Spatial Scale and Modeling Disease Transmission Risk: The Case of Malaria in sub-Saharan Africa and the Kenya Highlands

Open Access
Elliott, Laura Marie
Area of Honors:
Bachelor of Science
Document Type:
Thesis Supervisors:
  • Roger Michael Downs, Thesis Supervisor
  • Roger Michael Downs, Honors Advisor
  • Robert George Crane, Faculty Reader
  • malaria
  • Kenya
  • Kenya highlands
Students in introductory courses in plant pathology, public health, and immunology recognize the disease triangle and epidemiologic triad as conceptual models detailing the necessary components for presence of disease – a susceptible host, an infectious pathogen, and a conducive environment. A rich subset of the literature deals with “modifications” of these basic models, and, today, advanced spatial and mathematical models operate on the same principles as do the triad and triangle. As understanding of the precise mechanisms involved in the occurrence of multiple diseases improves, a challenge in the use of advanced models in predictive efforts has been the incorporation of the “complexity” of disease dynamics.
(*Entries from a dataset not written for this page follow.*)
(* ===== verification/Latch.v ===== *)
(** base/CountDownLatch.h and base/CountDownLatch.cc on the monitor of
    [Monitor]: [wait], [countDown] and [getCount] are the three operations, a
    client thread is a list of calls, and the events record what the calls have
    done.  The count is an int: decrementing INT_MIN is undefined. *)
From Stdlib Require Import ZArith Lia.
From stdpp Require Import base list relations.
From S2P Require Import Prelude Monitor.

#[local] Open Scope Z_scope.

Inductive event :=
| Counted          (* countDown has decremented the count *)
| Passed           (* wait is about to return *)
| Saw (n : Z).     (* getCount is about to return n *)

#[export] Instance event_eq_dec : EqDecision event.
Proof. solve_decision. Defined.

(** The data of the monitor is m_count; its only condition is m_cond. *)
Abbreviation prog := (cmd Z event).
Definition m_cond : cond := 0%nat.

Definition wait_latch (k : prog) : prog :=
  lock (WhileWait (fun m_count => 0 <? m_count) m_cond
    (Act (fun m_count => Ok (m_count, [Passed])) (fun _ =>
    unlock k))).

Definition countDown (k : prog) : prog :=
  lock (Act (fun m_count => c ← isub m_count 1; Ok (c, [Counted])) (fun old =>
    if old - 1 =? 0 then notifyAll m_cond (unlock k) else unlock k)).

(** getCount converts the int to a size_t. *)
Definition getCount (k : prog) : prog :=
  lock (Act (fun m_count => Ok (m_count, [Saw (wrapU 64 m_count)])) (fun _ => unlock k)).

Inductive call := Wait | CountDown | GetCount.

Fixpoint client (cs : list call) : prog :=
  match cs with
  | [] => Done
  | Wait :: cs => wait_latch (client cs)
  | CountDown :: cs => countDown (client cs)
  | GetCount :: cs => getCount (client cs)
  end.

(** CountDownLatch(count), used by one thread per element of [clients]. *)
Definition CountDownLatch (count : Z) (clients : list (list call)) : state Z event :=
  system client count clients.

Definition is_counted (e : event) : bool := match e with Counted => true | _ => false end.
Definition countdowns (cs : list call) : Z :=
  Z.of_nat (length (List.filter (fun c => match c with CountDown => true | _ => false end) cs)).
(** The countDown calls a thread makes before its first wait. *)
Fixpoint countdowns_before_wait (cs : list call) : Z :=
  match cs with
  | [] | Wait :: _ => 0
  | CountDown :: cs => 1 + countdowns_before_wait cs
  | GetCount :: cs => countdowns_before_wait cs
  end.
(** ** Invariant *)

Section Proofs.
Variable n : Z.     (* the initial count, an int *)
Hypothesis Hn : n < 2 ^ 31.

Definition Wait_ok (c : cond) (m_count : Z) (_ : nat) : Prop := c = m_cond /\ 0 < m_count.
(** The decrement is undefined only once the count is INT_MIN. *)
Definition underflow (_ : Z) (h : list event) : Prop := n - num is_counted h = - 2 ^ 31.
(** What an event means, in terms of the events before it: wait returns after
    [n] countDown calls, getCount returns what is left, as a size_t. *)
Definition event_ok (h : list event) (e : event) : Prop :=
  match e with
  | Passed => n <= num is_counted h
  | Saw v => v = wrapU 64 (n - num is_counted h)
  | Counted => True
  end.
Abbreviation all_ok := (each event_ok).

Definition Inv (m_count : Z) (h : list event) : Prop :=
  m_count = n - num is_counted h /\ - 2 ^ 31 <= m_count /\ all_ok h.

Lemma Inv_snoc m h e : Inv m h ->
  match e with Passed => m <= 0 | Counted => - 2 ^ 31 <= m - 1 | Saw v => v = wrapU 64 m end ->
  Inv (m - Z.b2z (is_counted e)) (h ++ [e]).
Proof.
  intros (-> & Hl & Hh) He. split; [rewrite num_snoc; lia|]. split.
  - destruct e; cbn; lia.
  - apply each_snoc; [done|]. destruct e; cbn; [done|lia|done].
Qed.

Abbreviation lsafe := (safe Inv Wait_ok underflow all_ok).

Lemma may_same c m w : Wait_ok c m w -> may Wait_ok c m w.
Proof. intros. exists w. split; [lia|done]. Qed.

Lemma safe_wait k : lsafe None k -> lsafe None (wait_latch k).
Proof.
  intros Hk. cbn. intros m h HI. split_and!; try done. { intros c w Hw. by left. }
  intros m' h' HI'. destruct (Z.ltb_spec 0 m') as [Hm|Hm]; [done|].
  pose proof (Inv_snoc _ _ Passed HI' ltac:(done)) as HI2. cbn in HI2. rewrite Z.sub_0_r in HI2.
  split_and!; [apply HI2|done| |done]. split; [done|].
  intros c w [?|[_ ?]]; by apply may_same.
Qed.

Lemma safe_countDown k : lsafe None k -> lsafe None (countDown k).
Proof.
  intros Hk. cbn. intros m h HI. unfold isub, ckS.
  destruct (inS 32 (m - 1)) eqn:Hin; unfold inS in Hin; cbn.
  - pose proof (Inv_snoc _ _ Counted HI ltac:(zbool; lia)) as HI2. cbn in HI2.
    split; [apply HI2|]. destruct (Z.eqb_spec (m - 1) 0) as [H0|H0]; cbn; (split; [done|]);
      (split; [|done]); (split; [done|]).
    + intros c w [[-> _] Hc]. by destruct Hc.
    + intros c w [-> Hm]. apply may_same. split; [done|]. cbn in *. lia.
  - destruct HI as (-> & Hl & Hh). unfold underflow.
    pose proof (num_nonneg is_counted h).
    apply andb_false_iff in Hin as [Hin|Hin]; zbool; lia.
Qed.

Lemma safe_getCount k : lsafe None k -> lsafe None (getCount k).
Proof.
  intros Hk. cbn. intros m h HI.
  pose proof (Inv_snoc _ _ (Saw (wrapU 64 m)) HI eq_refl) as HI2. cbn in HI2.
  rewrite Z.sub_0_r in HI2. split_and!; [apply HI2|done| |done]. split; [done|].
  intros c w ?. by apply may_same.
Qed.

Lemma latch_safe cs : lsafe None (client cs).
Proof.
  induction cs as [|[| |] cs IH]; [done|by apply safe_wait|by apply safe_countDown|by apply safe_getCount].
Qed.

Lemma latch_ok clients st : - 2 ^ 31 <= n -> reachable (CountDownLatch n clients) st ->
  ok Inv Wait_ok underflow (each event_ok) st /\ all_ok (history st).
Proof.
  intros Hl Hr.
  assert (Hi : ok Inv Wait_ok underflow (each event_ok) (CountDownLatch n clients)).
  { apply initial_ok.
    - split; [change (num is_counted []) with 0; lia|]. split; [done|]. apply each_nil.
    - apply Forall_map, Forall_true. intros cs. split; [apply latch_safe|done]. }
  split; [by eapply reachable_ok|]. eapply reachable_hist; [done| |done]. apply each_nil.
Qed.
End Proofs.

(** ** What the calls of a client emit *)

Definition kind (e : event) : call :=
  match e with Counted => CountDown | Passed => Wait | Saw _ => GetCount end.
Definition next_is_wait (_ : cond) (cs : list call) : Prop := head cs = Some Wait.

Lemma latch_emits cs : emits kind next_is_wait no_join (client cs) cs.
Proof.
  induction cs as [|[| |] cs IH]; [done|..]; cbn.
  - split; [done|]. intros m m' e [= <- <-]. by exists cs.
  - intros m m' e He. inv_ok He. subst. exists cs. split; [done|]. destruct (m - 1 =? 0); exact IH.
  - intros m m' e [= <- <-]. by exists cs.
Qed.

Lemma num_kinds h : num is_counted h = countdowns (map kind h).
Proof.
  unfold num, countdowns, zlen. f_equal. induction h as [|[| |] h IH]; cbn; [done|..]; by rewrite ?IH.
Qed.

Lemma countdowns_app cs cs' : countdowns (cs ++ cs') = countdowns cs + countdowns cs'.
Proof. unfold countdowns. rewrite List.filter_app, length_app. lia. Qed.

Abbreviation progress := (client_progress client kind id next_is_wait latch_emits).

Lemma num_counted_le n clients st : reachable (CountDownLatch n clients) st ->
  num is_counted (history st) <= total countdowns clients.
Proof.
  intros Hr. rewrite (num_clients _ _ _ _ Hr).
  apply total_le.
  intros t cs Hc. destruct (progress _ _ _ Hr _ _ Hc) as (th & rest & _ & _ & Heq).
  unfold id in Heq. subst cs. rewrite num_kinds, countdowns_app. unfold countdowns at 3. lia.
Qed.

Lemma before_wait_prefix cs1 cs2 : head cs2 = Some Wait \/ cs2 = [] ->
  countdowns_before_wait (cs1 ++ cs2) <= countdowns cs1.
Proof.
  intros H. induction cs1 as [|[| |] cs1 IH]; cbn.
  - by destruct H as [H | ->]; [destruct cs2 as [|[| |]]|].
  - unfold countdowns. lia.
  - unfold countdowns in *. cbn. lia.
  - unfold countdowns in *. cbn. lia.
Qed.

Section Results.
Variable n : Z.
Hypothesis Hn : - 2 ^ 31 <= n < 2 ^ 31.
Variable clients : list (list call).
Hypothesis Hfew : total countdowns clients < n + 2 ^ 31.

Lemma latch_not_faulty st t th : reachable (CountDownLatch n clients) st ->
  threads st !! t = Some th -> faulty t th st = false.
Proof.
  intros Hr E1. destruct (faulty t th st) eqn:Hf; [|done].
  destruct (latch_ok n ltac:(lia) clients st ltac:(lia) Hr) as [Hok _].
  pose proof (ok_not_faulty _ _ _ _ _ _ _ Hok E1 Hf) as Hu. unfold underflow in Hu.
  pose proof (num_counted_le _ _ _ Hr). lia.
Qed.

(** When nobody can run, no client waits: the count would still be positive,
    which the calls made before any wait exclude. *)
Lemma latch_stuck st : reachable (CountDownLatch n clients) st -> stuck st ->
  n <= total countdowns_before_wait clients ->
  forall t th, threads st !! t = Some th -> is_done th = true.
Proof.
  intros Hr Hst Hen t th E1.
  destruct (latch_ok n ltac:(lia) clients st ltac:(lia) Hr) as [Hok _].
  pose proof (clients_stuck client kind id next_is_wait latch_emits _ _ _ Hr _ _ _ _ Hok Hst
    (fun t th => latch_not_faulty st t th Hr)) as Hall.
  destruct (stuck_blocked _ _ _ _ _ Hok Hst (fun t th => latch_not_faulty st t th Hr)) as [Ho _].
  destruct (ok_unlocked _ _ _ _ _ Hok Ho) as (_ & [HI _] & _).
  assert (Hle : shared st <= 0).
  { rewrite HI, (num_clients _ _ _ _ Hr).
    assert (total countdowns_before_wait clients <=
      sum (fun t => num is_counted (events_of t st)) (length clients)); [|lia].
    apply total_ge.
    intros u cs Hcs. destruct (Hall _ _ Hcs) as (th' & rest & _ & Heq & Hc).
    unfold id in Heq. rewrite Heq, num_kinds. apply before_wait_prefix.
    destruct Hc as [[_ ->]|(c & _ & ? & _)]; auto. }
  destruct (clients !! t) as [cs|] eqn:Hcs.
  - destruct (Hall _ _ Hcs) as (th' & rest & E2 & _ & [[Hd _]|(c & _ & _ & [_ ?])]); [congruence|lia].
  - apply lookup_ge_None in Hcs. apply lookup_lt_Some in E1.
    pose proof (system_threads _ _ _ _ Hr). lia.
Qed.
End Results.

(** A thread that waits first, one that counts down and looks. *)
Definition example_clients : list (list call) := [[Wait]; [CountDown; GetCount]].
Definition example_schedule : list label :=
  repeat (Run 0 None) 5 ++ repeat (Run 1 None) 11 ++ repeat (Run 0 None) 6.
Definition example_end : state Z event := after example_schedule (CountDownLatch 1 example_clients).

Lemma latch_example_reachable : reachable (CountDownLatch 1 example_clients) example_end.
Proof. apply after_reachable. vm_compute. reflexivity. Qed.

Lemma example_done : Forall (fun th => is_done th = true) (threads example_end).
Proof. vm_compute. repeat constructor. Qed.

(** C23. A wait returns only after [count] countDown calls, and getCount returns
    what is left to count, whatever the clients and the schedule. *)
Theorem latch_opens_after_count count clients st :
  inS 32 count = true -> reachable (CountDownLatch count clients) st ->
  forall h1 h2,
    (history st = h1 ++ Passed :: h2 -> count <= num is_counted h1) /\
    (forall v, history st = h1 ++ Saw v :: h2 -> v = wrapU 64 (count - num is_counted h1)).
Proof.
  intros Hc Hr h1 h2. unfold inS in Hc. zbool.
  destruct (latch_ok count ltac:(lia) clients st ltac:(lia) Hr) as [_ Hall].
  split; [|intros v]; intros Heq; exact (Hall _ _ _ Heq).
Qed.

Lemma latch_opens_after_count_witness :
  inS 32 1 = true /\ history example_end = [Counted; Saw 0] ++ Passed :: [] /\
  1 <= num is_counted [Counted; Saw 0].
Proof.
  split_and!; [reflexivity|vm_compute; reflexivity|].
  eapply (latch_opens_after_count 1 example_clients example_end eq_refl latch_example_reachable _ []).
  vm_compute. reflexivity.
Defined.

(** C24. The latch never deadlocks: if the countDown calls that precede the waits
    of their threads are enough to open it (and too few to overflow the count),
    then whenever no thread can run all clients have finished.  In particular
    no wake-up is lost, whatever wake-ups are spurious. *)
Theorem latch_never_deadlocks count clients st :
  inS 32 count = true -> total countdowns clients < count + 2 ^ 31 ->
  count <= total countdowns_before_wait clients ->
  reachable (CountDownLatch count clients) st -> stuck st ->
  Forall (fun th => is_done th = true) (threads st).
Proof.
  intros Hc Hfew Hen Hr Hst. unfold inS in Hc. zbool. apply Forall_lookup. intros t th E1.
  by eapply (latch_stuck count ltac:(lia) clients Hfew st).
Qed.

Lemma latch_never_deadlocks_witness :
  1 <= total countdowns_before_wait example_clients /\
  Forall (fun th => is_done th = true) (threads example_end).
Proof.
  split; [vm_compute; discriminate|].
  apply (latch_never_deadlocks 1 example_clients); [reflexivity|vm_compute; reflexivity| | |].
  - vm_compute. discriminate.
  - exact latch_example_reachable.
  - apply idle_stuck. vm_compute. repeat constructor.
Defined.

(** The clients of a latch never misuse its mutex and never overflow its
    count, and m_holder only ever names the thread that owns the mutex. *)
Theorem latch_mutex_discipline count clients st :
  inS 32 count = true -> total countdowns clients < count + 2 ^ 31 ->
  reachable (CountDownLatch count clients) st ->
  (forall t th, threads st !! t = Some th -> faulty t th st = false) /\
  (forall t, holder st = Some t -> owner st = Some t) /\
  (owner st = None -> destroy_mutex (holder st) = Ok tt).
Proof.
  intros Hc Hfew Hr. unfold inS in Hc. zbool.
  destruct (latch_ok count ltac:(lia) clients st ltac:(lia) Hr) as [Hok _]. split_and!.
  - intros t th. by apply (latch_not_faulty count ltac:(lia) clients Hfew).
  - intros t. by apply (ok_holder _ _ _ _ _ _ Hok).
  - intros Ho. by destruct (ok_unlocked _ _ _ _ _ Hok Ho) as (-> & _).
Qed.

Lemma latch_mutex_discipline_witness :
  holder (after (repeat (Run 0 None) 2) (CountDownLatch 1 example_clients)) = Some 0%nat /\
  owner (after (repeat (Run 0 None) 2) (CountDownLatch 1 example_clients)) = Some 0%nat.
Proof.
  split; [vm_compute; reflexivity|].
  apply (latch_mutex_discipline 1 example_clients); [reflexivity|vm_compute; reflexivity| |].
  - apply after_reachable. vm_compute. reflexivity.
  - vm_compute. reflexivity.
Defined.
Sub-Saharan Africa is a focal point in literature on studies of disease transmission. Moreover, as exemplified by recent “debates” in published work, the “re-emergence” of malaria in the previously “malaria-free” East African highlands is a prime example of the “complexity” of disease. This thesis develops a conceptual model for understanding disease transmission risk through an expansion of Grulke’s modification of the classic disease triangle model. This “modified Grulke model” (MGM) is applied to gain insight into malaria transmission risk for the region of sub-Saharan Africa (SSA), and, within the region of the Kenya highlands, for Kericho, a site of much discussion and debate in recent literature. Although questions still remain regarding malaria transmission risk in these areas, the MGM seeks a step forward in understanding the complex impacts and interactions of risk factors.